How to cite this article:
Alexander L. An uncomplicated and cost-effective solution to large seromas after liposuction. J Cutan Aesthet Surg 2021;14:260-2

How to cite this URL:
Alexander L. An uncomplicated and cost-effective solution to large seromas after liposuction. J Cutan Aesthet Surg [serial online] 2021 [cited 2022 Jul 5];14:260-2. Available from: https://www.jcasonline.com/text.asp?2021/14/2/260/323551




Sir,

With the advent of energy-based systems and newer technology in liposuction, the results are much more predictable, and complications are less severe.

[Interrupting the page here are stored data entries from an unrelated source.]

(** Only the pid and the liveness of slots matter. *)
Lemma procs_inv_ext s s' :
  k_nextpid s' = k_nextpid s ->
  (forall i, (fun p => (p_pid p, bool_decide (p_state p = UNUSED))) <$> k_procs s' !! i =
             (fun p => (p_pid p, bool_decide (p_state p = UNUSED))) <$> k_procs s !! i) ->
  procs_inv s -> procs_inv s'.
Proof.
  intros En Ep [Ht Hp Hu Hn].
  assert (forall i p', k_procs s' !! i = Some p' -> exists p, k_procs s !! i = Some p /\ p_pid p = p_pid p' /\
    (p_state p' <> UNUSED -> p_state p <> UNUSED)) as Hback.
  { intros i p' Hi. specialize (Ep i). rewrite Hi in Ep. destruct (k_procs s !! i) as [p|]; [|done].
    simpl in Ep. exists p. inversion Ep as [[E1 E2]]. split; [done|]. split; [done|].
    intros H1 H2. apply H1. rewrite (bool_decide_eq_true_2 _ H2) in E2. by apply bool_decide_eq_true in E2. }
  split.
  - unfold table_size in *. rewrite <- Ht.
    apply Nat.le_antisymm; apply Nat.nlt_ge; intros Hlt; apply lookup_lt_is_Some in Hlt as [x Hx].
    + rewrite Ht in Hx. specialize (Ep (Z.to_nat NPROC)). rewrite Hx in Ep.
      rewrite (lookup_ge_None_2 (k_procs s)) in Ep by lia. done.
    + specialize (Ep (length (k_procs s'))). rewrite Hx, lookup_ge_None_2 in Ep by lia. done.
  - intros i p Hi Hs. destruct (Hback i p Hi) as (q & Hq & E & Hl). rewrite <- E, En. eauto.
  - intros i j p q Hi Hj Hs1 Hs2 E. destruct (Hback i p Hi) as (p0 & Hp0 & E0 & L0).
    destruct (Hback j q Hj) as (q0 & Hq0 & E1 & L1). apply (Hu i j p0 q0); auto. congruence.
  - by rewrite En.
Qed.

(** A free slot is given the next pid. *)
Lemma procs_inv_alloc s s' j q q' :
  procs_inv s -> k_procs s !! j = Some q ->
  k_procs s' = <[j := q']> (k_procs s) -> p_pid q' = k_nextpid s -> k_nextpid s' = k_nextpid s + 1 ->
  procs_inv s'.
Proof.
  intros [Ht Hp Hu Hn] Hj E Eq En. assert (j < length (k_procs s))%nat as Hlt by (by eapply lookup_lt_Some).
  assert (forall x y, k_procs s' !! x = Some y -> (x = j /\ y = q') \/ (x <> j /\ k_procs s !! x = Some y)) as Hl.
  { intros x y. rewrite E. rewrite list_lookup_insert_Some. naive_solver. }
  split.
  - unfold table_size. by rewrite E, length_insert.
  - intros x y Hx Hy. rewrite En. destruct (Hl x y Hx) as [[-> ->]|[_ Hx']]; [lia|]. specialize (Hp x y Hx' Hy). lia.
  - intros x y p1 p2 Hx Hy L1 L2 Epid.
    destruct (Hl x p1 Hx) as [[-> ->]|[Hnx Hx']], (Hl y p2 Hy) as [[-> ->]|[Hny Hy']]; [done| | |by eapply Hu].
    + specialize (Hp y p2 Hy' L2). lia.
    + specialize (Hp x p1 Hx' L1). lia.
  - lia.
Qed.
(** ** [write_log] *)
Lemma write_log_spec s V Dk lg start homes (Q : unit -> kstate -> Prop) :
  cache s [] V Dk -> k_log s = lg -> log_holds lg start homes ->
  (forall d, d start = Dk start -> (forall h, outside start h -> d h = Dk h) -> G d) ->
  (forall t V' Dk', cache t [] V' Dk' -> V' start = V start -> Dk' start = Dk start ->
    (forall h, outside start h -> V' h = V h /\ Dk' h = Dk h) ->
    (forall j h, homes !! j = Some h -> V' (start + Z.of_nat j + 1) = V h /\ Dk' (start + Z.of_nat j + 1) = V h) ->
    rest s t -> Q tt t) ->
  wp (write_log (D := crash_driver)) s Q.
Proof.
  intros Hca El HL HG HQ. pose proof HL as [L1 L2 L3 L4 L5 L6 L7 L8].
  unfold write_log. eapply wp_step; [done|]. rewrite El, L3. unfold upto. rewrite Nat2Z.id.
  apply (wp_iter (fun j t => exists V' Dk', cache t [] V' Dk' /\ V' start = V start /\ Dk' start = Dk start /\
    (forall h, outside start h -> V' h = V h /\ Dk' h = Dk h) /\ rest s t /\
    forall m h, (m < j)%nat -> homes !! m = Some h -> V' (start + Z.of_nat m + 1) = V h /\ Dk' (start + Z.of_nat m + 1) = V h)).
  - intros j t Hj (V' & Dk' & Hct & EV & ED & Hout & Rt & Hdone).
    destruct (log_addr lg start homes j HL Hj) as (E1 & R1 & h & Hh & Hbl & E2 & R2 & O2 & N2).
    assert (k_log t = lg) as Elt by (rewrite (Rt _ k_log) by cache_free_tac; done).
    assert (G Dk') as HGD by (apply HG; [done|apply Hout]).
    set (a := start + Z.of_nat j + 1) in *.
    assert (forall x, outside start x -> x <> a) as Ha.
    { intros x Hx. unfold outside, LOGSIZE, MAXOPBLOCKS, a in *. assert (length homes <= 30)%nat by exact L6. lia. }
    unfold write_log_one. eapply wp_step; [done|]. rewrite Elt, L1, L2. fold a. rewrite E1.
    apply wp_bind. eapply bread_blk; [exact Hct|done|exact R1|set_solver|]. intros b1 t1 d1 Hc1 Hn1 Hb1 Hk1 Hcl1 _ Rt1.
    eapply wp_step; [eapply (lh_block_run t1 lg); [rewrite (Rt1 _ k_log) by cache_free_tac; exact Elt|exact Hbl]|].
    rewrite E2. apply wp_bind. eapply bread_blk; [exact Hc1|done|exact R2| |].
    { intros c d ->%list_elem_of_singleton. rewrite Hk1. congruence. }
    intros b2 t2 d2 Hc2 Hn2 Hb2 Hk2 Hcl2 Hold Rt2.
    eapply (copy_spec t2 V' Dk' b2 b1 h a); [exact Hc2|done|done|set_solver|intros c; set_solver|exact Hk2
      |by rewrite Hold by set_solver|done|done| |].
    { apply HG; [rewrite fupd_other by (unfold a; lia); done|]. intros x Hx. rewrite fupd_other by (by apply Ha). by apply Hout. }
    intros t3 V3 Hc3 EV3 Rt3. eexists _, _. split; [exact Hc3|]. rewrite EV3.
    split; [destruct (decide (start = a)); [unfold a in *; lia|done]|]. split; [rewrite fupd_other by (unfold a; lia); done|].
    split; [|split].
    + intros x Hx. rewrite EV3, fupd_other by (by apply Ha). destruct (decide (x = a)) as [E|]; [by apply Ha in E|by apply Hout].
    + transitivity t; [done|]. transitivity t1; [done|]. by transitivity t2.
    + intros m x Hm Hx. rewrite EV3. unfold fupd. destruct (decide (start + Z.of_nat m + 1 = a)) as [E|Hne].
      * assert (m = j) as -> by (unfold a in E; lia). assert (x = h) as -> by congruence. split; by apply Hout.
      * apply Hdone; [|done]. assert (m <> j) by (intros ->; done). lia.
  - exists V, Dk. do 5 (split; [done|]). intros m h Hm. lia.
  - intros t (V' & Dk' & Hct & EV & ED & Hout & Rt & Hdone). apply (HQ t V' Dk'); try done.
    intros j h Hj. apply Hdone; [by eapply lookup_lt_Some|done].
Qed.

Lemma cache_log s held V Dk f :
  cache s held V Dk -> exists t, upd_log f s = Ret tt t /\ cache t held V Dk /\ k_log t = f (k_log s) /\ k_bufs t = k_bufs s.
Proof.
  intros [H1 H2 H3 H4 H5 H6]. eexists. split; [reflexivity|]. split; [|done]. split; try done.
  apply (thread_ext s); try done. apply (on_cpu_ext s); try done. apply H1.
Qed.
End Steps.

(* ------------------------------------------------------------------ *)
(** ** Replaying the log *)

(** A complete log is replayed to [T]; an empty one changes nothing. *)
Lemma replay_installing start homes H T d h :
  installing start homes H T d -> NoDup homes -> (forall x, x ∈ homes -> u32 x = x) ->
  hdr_n H = Z.of_nat (length homes) -> (forall j x, homes !! j = Some x -> hdr_block H j = x) ->
  outside start h -> replay start d h = T h.
Proof.
  intros [H1 H2 H3] HN Hu Hn Hb Ho. unfold replay. rewrite H1, Hn, Nat2Z.id.
  assert (forall j, j ∈ seq 0 (length homes) -> exists x, homes !! j = Some x /\ u32 (hdr_block H j) = x) as Hj.
  { intros j [_ Hj]%elem_of_seq. destruct (lookup_lt_is_Some_2 homes j) as [x Hx]; [lia|]. exists x. split; [done|].
    rewrite (Hb j x Hx). apply Hu. by eapply list_elem_of_lookup_2. }
  destruct (decide (h ∈ homes)) as [Hin|Hni].
  - apply list_elem_of_lookup_1 in Hin as [m Hm]. assert (m < length homes)%nat by (by eapply lookup_lt_Some).
    destruct (Hj m) as (x & Hx & E); [apply elem_of_seq; lia|]. assert (x = h) as -> by congruence. rewrite <- E at 1.
    rewrite (fold_fupd_in (fun j => u32 (hdr_block H j)) (fun j => d (start + Z.of_nat j + 1))); [by apply H2| |apply NoDup_seq|apply elem_of_seq; lia].
    intros a b Ha Hb' E'. destruct (Hj a Ha) as (xa & Hxa & Ea), (Hj b Hb') as (xb & Hxb & Eb). eapply NoDup_lookup; [exact HN|exact Hxa|congruence].
  - rewrite (fold_fupd_other (fun j => u32 (hdr_block H j)) (fun j => d (start + Z.of_nat j + 1))); [by apply H3|].
    intros j Hjs E. destruct (Hj j Hjs) as (x & Hx & Ex). apply Hni. rewrite <- E, Ex. by eapply list_elem_of_lookup_2.
Qed.
Lemma replay_empty start d h : hdr_n (d start) = 0 -> replay start d h = d h.
Proof. intros E. unfold replay. by rewrite E. Qed.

However, the combination of cutting-edge technique—high definition liposculpture “HDL” and technology like VASER (vibration amplification of sound energy at resonance) has brought about its own set of complications, albeit minor which include indurations, cyclic swelling, more painful recovery, pigmentary changes, skin retraction, contour irregularities, nodularities, seromas, and port site skin burns burns.[1],[3],[4]

A seroma is an abnormal collection of fluid in the subcutaneous tissues and can occur following aggressive liposuction. It is an inflammatory exudate and occurs due to trauma, excessive friction, thermal damage, and lymphatics damage during liposuction. The incidence of seromas is higher with ultrasound-based liposuction technology and is reported to be 3.5–30% in the literature.[1],[2],[4]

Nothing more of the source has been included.